Here are tidbits gleaned from several sources about Holmes and Various Royals.

Queen Victoria. In “The Adventure of the Bruce-Partington Plans,” Watson refers to Queen Victoria as “a certain gracious lady.” Holmes is given an emerald tie pin by her for his efforts in solving the matter. 

Queen Victoria, 1819–1901, Queen of the United Kingdom of Great Britain and Ireland, 1837 until her death. Image from Chris Redmond’s “Monarchs in the Sherlock Holmes Stories.”

Until recently, Victoria had been the longest-reigning British monarch. Queen Elizabeth II broke this record on December 11, 2020.

Chris Redmond discussed the Victoria/Holmes relationship in “Monarchs in the Sherlock Holmes Stories.” Along with Victoria, he cites George III, who reigned during the American Revolution, as figuring in the Canon “with that memorable line in ‘The Noble Bachelor’ about ‘the folly of a monarch in far-gone years.’ ”

Tantalizingly enough, Redmond also posed a challenge: “At least nine other British or English monarchs are also mentioned in the Canon: William I, William II, Edward I, James I, Charles I, Charles II, Anne, George II, and George IV. We have a prize from the I Hear of Sherlock Everywhere Grab-Bag of Gifts (IHOSE GBG) for anyone who can name the stories in which these nine monarchs appear.”

The Pockmarked Wall at 221B. Queen Victoria remains the sole British monarch honored with a revolver-shot-pockmarked V.R. (for Victoria Regina) on the wall of 221B Baker Street. Indeed, Sherlock Holmes put the royal monogram there. 

Image from “Firearms of the Holmesian Canon.”

A Kingly Scandal. On March 20, 1888, Holmes is visited by a masked gentleman who initially claims to be Count von Kramm, soon revealing himself as Wilhelm Gottsreich Sigismond von Ornstein, Grand Duke of Cassel-Felstein and hereditary King of Bohemia. 

Image by Sidney Paget, first appearing in The Adventures of Sherlock Holmes, 1891.

Thus begins “A Scandal in Bohemia,” in which Holmes frees the royal of an earlier romantic entanglement with American opera singer Irene Adler. Pronounced I-re-nie, she joins the Holmesian Canon as the woman. Indeed, might she be the mother of Nero Wolfe? And who is the father, Sherlock or his brother Mycroft?

The Bohemian King reappears, albeit indirectly, in another Sherlockian royal service.

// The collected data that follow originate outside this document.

(** C2 (the code departs from it).  Under the comparator ascending by key,
    the widget with key 1 inserted into the array that holds the widget
    with key 2 is pushed behind it: the array reads 2, 1.  The call
    returns 0 for the widget it placed at index 1, and so does the call
    that inserts key 3 behind key 2. *)
Theorem insertWidget_before_first_appends :
  QWidgetGroup._insertWidget Examples.by_key
      (QWidgetGroup.Widget 1 1%Z) [QWidgetGroup.Widget 0 2%Z]
    = Some ([QWidgetGroup.Widget 0 2%Z; QWidgetGroup.Widget 1 1%Z], Return 0%Z) ∧
  QWidgetGroup._insertWidget Examples.by_key
      (QWidgetGroup.Widget 1 3%Z) [QWidgetGroup.Widget 0 2%Z]
    = Some ([QWidgetGroup.Widget 0 2%Z; QWidgetGroup.Widget 1 3%Z], Return 0%Z).
Proof. split; reflexivity. Qed.


(** C9 (the code departs from it).  The group that rendered the child with
    id "a" holds its widget in the array and under the key "a" of the
    lookup table; the [remove] event of that child finds no widget under
    "a" in the array, throws the error of a non-existent widget and leaves
    the group as it was.  The [remove] event of a child with id "0", for which
    nothing was rendered, finds the widget of "a" at index 0 of the array,
    removes it and returns; the lookup table keeps its entry. *)
Theorem removeHandler_misses_widget :
  QWidgetGroup._children Examples.group_of_a = [QWidgetGroup.Widget 0 "a"] ∧
  QWidgetGroup._childrenMap Examples.group_of_a !! "a"
    = Some (QWidgetGroup.Widget 0 "a") ∧
  QWidgetGroup._removeHandler id "a" Examples.group_of_a
    = (Examples.group_of_a,
       Throw (Error "Tried to remove non-existent widget from QWidgetFactory")) ∧
  QWidgetGroup._childrenMap Examples.group_of_a !! "0" = None ∧
  outcome (QWidgetGroup._removeHandler id "0") Examples.group_of_a = Return () ∧
  QWidgetGroup._children
    (state_after (QWidgetGroup._removeHandler id "0") Examples.group_of_a) = [] ∧
  QWidgetGroup._childrenMap
    (state_after (QWidgetGroup._removeHandler id "0") Examples.group_of_a) !! "a"
    = Some (QWidgetGroup.Widget 0 "a").
Proof. repeat split; reflexivity. Qed.

(** C3 (the code departs from it).  The constructor of the transformer over
    the base [{celsius: 0}] throws; [base.set({celsius: 100})] leaves the
    base at 100 and the derived mapping of the transformer empty, without
    a field [fahrenheit]; [morph] itself changes nothing; and the derived
    mapping is no Record, [set] on it throws. *)
Theorem transformer_derives_nothing :
  let h := state_after Examples.thermometer ∅ in
  let h' := state_after
              (QData.set Examples.run_closure 1%positive {[ "celsius" := VNum 100 ]}) h in
  outcome Examples.thermometer ∅ = Throw TypeError ∧
  outcome (QData.data 1%positive) h' = Return {[ "celsius" := VNum 100 ]} ∧
  outcome (QTransformer.derived 2%positive) h' = Return ∅ ∧
  QTransformer.morph 2%positive h' = (h', Return ()) ∧
  outcome (QData.set Examples.run_closure 2%positive {[ "fahrenheit" := VNum 32 ]}) h'
    = Throw TypeError.
Proof. repeat split; vm_compute; reflexivity. Qed.

(** ** The properties at concrete inputs *)

Section Concrete.

Import Examples.

(** A plain call [QDeleteThis()] in this strict file returns [undefined];
    the marker is what [new QDeleteThis()] makes. *)
Lemma QDeleteThis_calls :
  QData.QDeleteThis ThisUndefined = None ∧
  QData.QDeleteThis ThisFresh = Some VDelete.
Proof. split; reflexivity. Qed.

(** The Record [{title: "A", amount: 2}] after [set({amount: 3})]. *)
Lemma set_amount_scenario :
  outcome (QData.data 1%positive)
    (state_after (QData.set no_callbacks 1%positive {[ "amount" := VNum 3 ]})
       (record title_amount))
  = Return {[ "title" := VStr "A"; "amount" := VNum 3 ]}.
Proof. vm_compute. reflexivity. Qed.

(** The Record [{title: "A", remark: "x"}] after [set({remark: marker})]. *)
Lemma set_remark_scenario :
  outcome (QData.data 1%positive)
    (state_after (QData.set no_callbacks 1%positive {[ "remark" := VDelete ]})
       (record title_remark))
  = Return {[ "title" := VStr "A" ]}.
Proof. vm_compute. reflexivity. Qed.


(** A nested mapping of the patch is merged into the one of the snapshot. *)
Lemma set_nested_scenario :
  QData.apply
    {[ "title" := VStr "A"; "size" := VObj {[ "w" := VNum 1; "h" := VNum 2 ]} ]}
    (VObj {[ "size" := VObj {[ "w" := VNum 5 ]} ]})
  = {[ "title" := VStr "A"; "size" := VObj {[ "w" := VNum 5; "h" := VNum 2 ]} ]}.
Proof. vm_compute. reflexivity. Qed.



(** The Record of that witness after the call. *)
Lemma set_nested_remark_scenario :
  outcome (QData.data 1%positive)
    (state_after
       (QData.set no_callbacks 1%positive
          {[ "meta" := VObj {[ "remark" := VDelete ]} ]})
       (record title_meta))
  = Return {[ "title" := VStr "A"; "meta" := VObj {[ "by" := VStr "me" ]} ]}.
Proof. vm_compute. reflexivity. Qed.

(** An array of the patch is stored as the mapping of its elements. *)
Lemma set_array_scenario :
  QData.apply {[ "title" := VStr "A" ]}
    (VObj {[ "tags" := VArr [VStr "a"; VStr "b"] ]})
  = {[ "title" := VStr "A";
       "tags" := VObj {[ "0" := VStr "a"; "1" := VStr "b" ]} ]}.
Proof. vm_compute. reflexivity. Qed.

(** A mapping of the patch over a string of the snapshot is merged into
    the characters of the string. *)
Lemma set_mapping_over_string_scenario :
  QData.apply title_remark (VObj {[ "remark" := VObj {[ "by" := VStr "me" ]} ]})
  = {[ "title" := VStr "A";
       "remark" := VObj {[ "0" := VStr "x"; "by" := VStr "me" ]} ]}.
Proof. vm_compute. reflexivity. Qed.

(** C10 at [{title: "A", amount: 2}] and the key [amount]. *)
Lemma set_null_stores_mapping_witness :
  ∃ new,
    outcome (QData.data 1%positive)
      (state_after (QData.set no_callbacks 1%positive {[ "amount" := VNull ]})
         (record title_amount)) = Return new ∧
    new !! "amount" = Some (VObj ∅).
Proof.
  destruct (set_null_stores_mapping no_callbacks (record title_amount)
              1%positive title_amount "amount") as (new & Hnew & Hk & _);
    [reflexivity|].
  exists new. split; [exact Hnew|exact Hk].
Defined.

(** C10 as it is stated fails on a prior string: over
    [{title: "A", remark: "x"}], [set({remark: null})] leaves the mapping
    [{0: "x"}] under [remark], not the empty mapping. *)
Lemma set_null_over_string_keeps_characters :
  outcome (QData.data 1%positive) (record title_remark) = Return title_remark ∧
  outcome (QData.data 1%positive)
    (state_after (QData.set no_callbacks 1%positive {[ "remark" := VNull ]})
       (record title_remark))
    = Return {[ "title" := VStr "A"; "remark" := VObj {[ "0" := VStr "x" ]} ]} ∧
  ({[ "title" := VStr "A"; "remark" := VObj {[ "0" := VStr "x" ]} ]}
      : gmap string value) !! "remark" ≠ Some (VObj ∅).
Proof.
  split; [reflexivity|]. split; [vm_compute; reflexivity|].
  intros Heq.
  assert (Some (VStr "x") = None) as Hne; [|discriminate Hne].
  change (Some (VStr "x")) with
    (match ({[ "title" := VStr "A"; "remark" := VObj {[ "0" := VStr "x" ]} ]}
              : gmap string value) !! "remark"
     with Some (VObj m) => m !! "0" | _ => None end).
  by rewrite Heq.
Qed.

(** C6 at the list [c = [x]] and the node [y] that is not in it. *)
Lemma remove_non_member_add_remove_witness :
  QDataList.remove no_callbacks 3%positive 2%positive list_and_stranger =
    (list_and_stranger,
     Throw (Error
       "Attempted to remove QDataObject from a collection it wasn't a member of")) ∧
  ∃ l2,
    outcome (QDataList.items 3%positive)
      (state_after (QDataList.remove no_callbacks 3%positive 2%positive)
         (state_after (QDataList.add no_callbacks 3%positive 2%positive)
            list_and_stranger)) = Return l2 ∧
    l2 = [1%positive] ∧ length l2 = 1.
Proof.
  destruct (remove_non_member_add_remove no_callbacks list_and_stranger
              3%positive 2%positive [1%positive] (Node ∅ [] (PData ∅)))
    as [Hnon _]; [reflexivity|reflexivity|].
  apply Hnon. intros Hin. apply list_elem_of_singleton in Hin. discriminate Hin.
Defined.

(** C6 as it is stated fails for an element that is a member already:
    in the list [c = [x]], [c.add(x)] then [c.remove(x)] leave no member
    where there was one. *)
Lemma add_remove_of_member_loses_it :
  outcome (QDataList.items 2%positive) list_of_one = Return [1%positive] ∧
  outcome (QDataList.items 2%positive)
    (state_after (QDataList.remove no_callbacks 2%positive 1%positive)
       (state_after (QDataList.add no_callbacks 2%positive 1%positive)
          list_of_one)) = Return [] ∧
  length ([] : list loc) ≠ length [1%positive].
Proof. split; [reflexivity|]. split; [reflexivity|]. discriminate. Qed.


End Concrete.

(** * Further properties *)

(** ** Pathspecs *)

Section Pathspec_properties.

Import Pathspec.

Lemma pathToChain_each_last chain v p :
  last chain = Some v →
  match pathToChain_each chain v p with
  | Throw e => Throw e
  | Return None => Return None
  | Return (Some chain') => Return (last chain')
  end = path_value v p.
Proof.
  revert chain v. induction p as [|key p IH]; intros chain v Hlast; cbn.
  - by rewrite Hlast.
  - destruct (get_property v key) as [[next|]|e]; [|done|done].
    apply IH. by rewrite last_snoc.
Qed.

Lemma pathToVal_path_value v p : pathToVal (Some v) p = path_value v p.
Proof. unfold pathToVal, pathToChain. by apply pathToChain_each_last. Qed.

Lemma path_value_app v p1 p2 :
  path_value v (p1 ++ p2) =
  match path_value v p1 with
  | Return (Some w) => path_value w p2
  | Return None => Return None
  | Throw e => Throw e
  end.
Proof.
  revert v. induction p1 as [|key p1 IH]; intros v; cbn; [done|].
  destruct (get_property v key) as [[next|]|e]; [|done|done]. apply IH.
Qed.

(** X1.  Reading along a path that is two paths in a row is reading along
    the first and, from the value found, along the second; where the first
    finds nothing ([undefined]) or throws, so does the whole. *)
Theorem pathToVal_app v p1 p2 :
  pathToVal (Some v) (p1 ++ p2) =
  match pathToVal (Some v) p1 with
  | Return (Some w) => pathToVal (Some w) p2
  | Return None => Return None
  | Throw e => Throw e
  end.
Proof.
  rewrite !pathToVal_path_value, path_value_app.
  destruct (path_value v p1) as [[w|]|e]; [|done|done].
  by rewrite pathToVal_path_value.
Qed.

The King of Scandinavia. Joakim Eklund and Joakim Nivre of the Swedish Pathological Society give scholarly attention to “Sherlock Holmes and the King of Scandinavia.” In the “The Adventure of the Noble Bachelor,” Holmes advises Lord St. Simon that “My last client of the sort was a king…. The King of Scandinavia.” 

But which king? During Holmes’ times, there were two kingdoms in Scandinavia: the Kingdom of Denmark and the United Kingdom of Sweden and Norway. Eklund and Nivre write, “… it seems we may conclude that the King of Scandinavia was in fact the King of Sweden and Norway, viz. Oskar II.”

There’s still a mystery here, though: In the scandal already cited, the King of Bohemia says to Holmes, “I am about to be married…. To Clotilde Lothman von Saxe-Meningen, second daughter of the King of Scandinavia.” 

However, Oskar II had four sons—and no daughters. As Eklund and Nivre write, perhaps “… the phrase ‘King of Scandinavia’ was used by the Good Doctor to conceal the real identity of the persons concerned and not to refer to a historical individual.”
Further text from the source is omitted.